Computational Photography
Ramesh Raskar,
Jack Tumblin
Computational
Photography captures a machine-readable representation of our world to
synthesize
the essence of our visual experience.
What is
Computational Photography ?
Computational photography combines plentiful computing, digital
sensors, modern optics, actuators, and smart lights to escape the
limitations of traditional film cameras and enables novel imaging
applications. Unbounded dynamic range, variable focus, resolution, and
depth of field, hints about shape, reflectance, and lighting, and new
interactive forms of photos that are partly snapshots and partly videos
are just some of the new applications found in Computational
Photography.
Pixels
versus Rays
In traditional film-like digital photography, camera images represent a
view of the scene via a 2D array of pixels. Computational Photography
attempts to understand and analyze a higher dimensional representation
of the
scene. Rays are the fundamental primitives. The camera optics encode
the scene by bending the rays, the
sensor samples the rays over time, and the final 'picture' is decoded
from these encoded samples. The lighting (scene illumination) follows a
similar path from the source to the scene via optional spatio-temporal
modulators and optics. In addition, the processing may adaptively
control the parameters of the optics, sensor and illumination.
Encoding and Decoding
The encoding and decoding process differentiates Computational
Photography from traditional 'film-like digital photography'. With
film-like photography, the captured image is a 2D projection of the
scene. Due to limited capabilities of the camera, the recorded image is
a partial representation of the view. Nevertheless, the captured image
is ready for human consumption: what you see is what you almost get in
the photo. In Computational Photography, the goal is to achieve a
potentially richer representation of the scene during the encoding
process. In some cases, Computational Photography reduces to 'Epsilon
Photography', where the scene is recorded via multiple images, each
captured by epsilon variation of the camera parameters. For example,
successive images (or neighboring pixels) may have a different
exposure, focus, aperture, view, illumination, or instant of capture.

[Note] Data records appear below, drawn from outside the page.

Lemma inv_assign c d h vs t b :
  si_inv (mkSi c d h vs) -> c_act c !! t = Some (b, None) -> t ∉ d -> si_inv (mkSi (assigned t b c) d h vs).
Proof.
  intros I Ht Hd. pose proof (n_core _ I) as C. pose proof (n_act _ _ C _ _ _ Ht) as (_ & Hb & Hc & _). cbn in Hb, Hc.
  assert (Old : forall t' b' o, c_act (assigned t b c) !! t' = Some (b', o) ->
    exists o', c_act c !! t' = Some (b', o') /\ (o = None -> o' = None)).
  { intros t' b' o. cbn. rewrite lookup_insert_Some. intros [[<- [= <- <-]]|[_ ?]]; eauto. }
  assert (Alive : forall v, alive (assigned t b c) d v -> alive c d v).
  { intros v [[ct R]|[A D]].
    - apply resolved_assigned in R as [[E _]|[_ R]]; [|left; by exists ct|done].
      right. rewrite E. split; [by eexists|done].
    - right. split; [|done]. destruct A as [[b' o] A]. apply Old in A as (o' & A & _). by eexists. }
  constructor; cbn [si_core si_doomed si_held si_versions].
  - by apply assigned_ok.
  - apply (n_sorted _ I).
  - intros v Hv. apply (n_vers _ I) in Hv. cbn in *. lia.
  - intros v b' o Hv (o' & A & _)%Old. by eapply (n_begin _ I).
  - intros v ct Hv. cbn. rewrite lookup_insert_Some. intros [[_ <-]|[_ A]]; [|by apply (n_commit _ I)].
    apply (n_vers _ I) in Hv. cbn in Hv. lia.
  - intros v t' b' o Hv (o' & A & _)%Old E. by eapply (n_own _ I).
  - intros v b' Hv (o' & A & E)%Old. rewrite E in A by done. by apply (n_locked _ I v b').
  - intros v1 v2 H1 H2 Hk Hlt A1%Alive A2%Alive. destruct (n_order _ I v1 v2 H1 H2 Hk Hlt A1 A2) as (ct & R & L).
    exists ct. split; [|done]. cbn in R. destruct (decide (author v1 = t)) as [E|E].
    + exfalso. eapply (active_unresolved _ v1 b ct I); [done|cbn; by rewrite E|done].
    + unfold resolved in *. change (c_known (assigned t b c)) with (c_known c). cbn [assigned c_comm c_ckpt].
      by rewrite lookup_insert_ne.
Qed.

(** Under the exclusive lock and the commit check, the other versions of the
    key that count were committed before the writer began. *)
Lemma alive_before c d h vs t b k v :
  si_inv (mkSi c d h vs) -> c_act c !! t = Some (b, None) -> h !! (t, k) = Some Exclusive -> exclusive h ->
  no_later_commit c vs k b -> v ∈ vs -> vkey v = k -> alive c d v ->
  vts v = b \/ exists ct, resolved c v ct /\ ct < b.
Proof.
  intros I Ht Hh Hx Hn Hv Hk Hal. pose proof (n_core _ I) as C. cbn in C.
  assert (Committed : forall ct, c_comm c !! author v = Some ct -> exists ct, resolved c v ct /\ ct < b).
  { intros ct Hc. exists ct. split; [by left|]. pose proof (n_apart _ _ C _ _ _ _ _ Ht Hc).
    pose proof (Hn v ct Hv Hk Hc). lia. }
  destruct Hal as [[ct [Hc|R]]|[[[b' [ct|]] Ha] Hd]].
  - eauto.
  - right. exists ct. split; [by right|]. destruct R as (_ & ? & _ & ->).
    pose proof (n_act _ _ C _ _ _ Ht). lia.
  - apply (n_act _ _ C) in Ha as (_ & _ & E & _). eauto.
  - left. pose proof (n_locked _ I v b' Hv Ha Hd) as L. cbn in L. rewrite Hk in L.
    pose proof (Hx _ _ _ _ L Hh) as E. rewrite E in Ha. rewrite Ht in Ha. injection Ha as <-.
    apply (n_begin _ I v b None Hv). cbn. by rewrite E.
Qed.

Each setting allows recording of partial information about the scene
and the final image is reconstructed from these multiple observations.
In other cases, Computational Photography techniques lead to 'Coded
Photography' where the recorded photos capture an encoded
representation of the world. In some cases, the raw sensed photos may
appear distorted or random to a
human observer. But the corresponding decoding recovers valuable
information about the scene.
There
are four elements
of Computational Photography.
(i)
Generalized Optics
(ii)
Generalized Sensor
(iii)
Processing, and
(iv)
Generalized
Illumination
The
first three form the
Computational Camera. Like
other imaging
fields, in addition to these geometry defining elements, Computational
Photography deals with other dimensions such as time, wavelength and
polarization.
(** Slide is inspired by Shree
Nayar's slide from his presentation
in May 2005. Modification by Raskar and Tumblin are: classification of
Computational Photography into four elements,
introduction of Computational Illumination as fourth element and
emphasis on ray-modulation in each element.)
What is Next
The field is evolving through
three phases. The first phase was about building a super-camera that
has enhanced performance in terms of the traditional parameters, such
as dynamic range, field of view or depth of field. I call this Epsilon Photography. Due to limited capabilities of a camera,
the scene is sampled via multiple photos, each captured by epsilon
variation of the camera parameters. It corresponds to the low-level
vision: estimating pixels and pixel features. The second phase is
building tools that go beyond capabilities of this super-camera. I call
this Coded
Photography. The goal here is
to reversibly encode information about the scene in a single photograph
(or a very few photographs) so that the corresponding decoding allows
powerful decomposition of the image into light fields, motion deblurred
images, global/direct illumination components or distinction between
geometric versus material discontinuities. This corresponds to the
mid-level vision: segmentation, organization, inferring shapes,
materials and edges. The third phase will be about going beyond the
radiometric quantities and challenging the notion that a camera should
mimic a single-chambered human eye. Instead of recovering physical
parameters, the goal will be to capture the visual essence of the scene
and analyze the perceptually critical components. I call this Essence Photography and it may loosely resemble depiction of
the world after high level vision processing. It will spawn new forms
of visual artistic expression and communication. Please see the
Introduction slides in Siggraph 2008 course notes for details on the
three phases and example projects.